W pobliżu archipelagu chilijskich wysp Juan Fernandez najprawdopodobniej rozbił się samolot wojskowy typu CASA 212 z 21 osobami na pokładzie. Według ministra obrony Andresa Allamanda, piloci próbowali dwukrotnie wylądować na miejscowym lotnisku, po czym maszyna zniknęła z ekranów radarowych. Zaprzeczył doniesieniom, że znaleziono szczątki samolotu.

Gubernator wysp Leopoldo Gonzalez powiedział państwowej telewizji TVN, że w odległości ok. 1 km od lotniska odnaleziono przedmioty należące do pasażerów, w tym kilka walizek oraz fragment kadłuba samolotu.

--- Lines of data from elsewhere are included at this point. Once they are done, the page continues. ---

(** * Beam analysis report generator: a shallow embedding of [main.py]

    The program reads a spreadsheet of beam results with pandas, builds a
    LaTeX document with PyLaTeX (narrative, a data table, two pgfplots
    fragments) and hands it to the LaTeX toolchain.  This development
    embeds its three functions, [generate_beam_report], [generate_sfd_plot]
    and [generate_bmd_plot], and proves what the specification says about
    them.

    The functions are a few loops and many literals; what they compute
    depends on the libraries they call.  Those are modelled as far as the
    program's behaviour depends on them:
    - the text of numbers: [str] of an integer and of a double (the
      shortest digits that read back), and the [.1f] format (the binary
      value rounded to one decimal, ties to even);
    - pandas: a frame as typed columns, and the rows [iterrows] yields in
      the common dtype of the columns;
    - PyLaTeX: the document as a tree, filled by [append] and by
      [with doc.create(...)];
    - the world around a run: the files, the console and the LaTeX
      toolchain, the last one as an oracle. *)

From Stdlib Require Import ZArith List String Ascii Bool Lia.
Import ListNotations.

Local Set Warnings "-register-all".
Local Open Scope string_scope.
Local Open Scope Z_scope.

(** ** Text *)

Fixpoint all_chars (p : ascii -> bool) (s : string) : bool :=
  match s with
  | "" => true
  | String c s' => p c && all_chars p s'
  end.

Definition is_empty (s : string) : bool :=
  match s with
  | "" => true
  | _ => false
  end.

Definition head_char (s : string) : string :=
  match s with
  | String c _ => String c ""
  | "" => ""
  end.

Definition tail_chars (s : string) : string :=
  match s with
  | String _ s' => s'
  | "" => ""
  end.

Definition take (n : Z) (s : string) : string := substring 0 (Z.to_nat n) s.
Definition drop (n : Z) (s : string) : string :=
  substring (Z.to_nat n) (String.length s - Z.to_nat n) s.

Definition slen (s : string) : Z := Z.of_nat (String.length s).

(** [strip_prefix pat s] is what follows [pat] when [s] starts with it;
    [after pat s] is what follows the first occurrence of [pat] in [s]. *)
Fixpoint strip_prefix (pat s : string) : option string :=
  match pat with
  | "" => Some s
  | String a pat' =>
      match s with
      | "" => None
      | String b s' => if Ascii.eqb a b then strip_prefix pat' s' else None
      end
  end.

Felipe Paredes, pracownik wieży kontrolnej na lotnisku powiedział, że widział jak samolot próbował lądować w trudnych warunkach podczas silnego wiatru i podającego deszczu. Kiedy samolot został zepchnięty z kursu przez wiatr, zdołał się poderwać - powiedział Paredes. Dodał, że później stracił maszynę z oczu.

Według telewizji TVN, na pokładzie maszyny znajdowało się pięciu jej pracowników, w tym popularny prezenter telewizyjny Felipe Camiroaga. Ekipa zamierzała zrealizować film o odbudowie wysp, które - podobnie jak wybrzeże Chile - zostały zdewastowane przez katastrofalne trzęsienie ziemi, jakie nawiedziło ten kraj na początku ub. roku.

To jest bardzo ciężki cios dla naszego kraju - skomentował prezydent Sebastian Pinera.

Archipelag wysp Juan Fernandez położony jest na Pacyfiku w odległości ok. 670 km na zachód od wybrzeży Chile.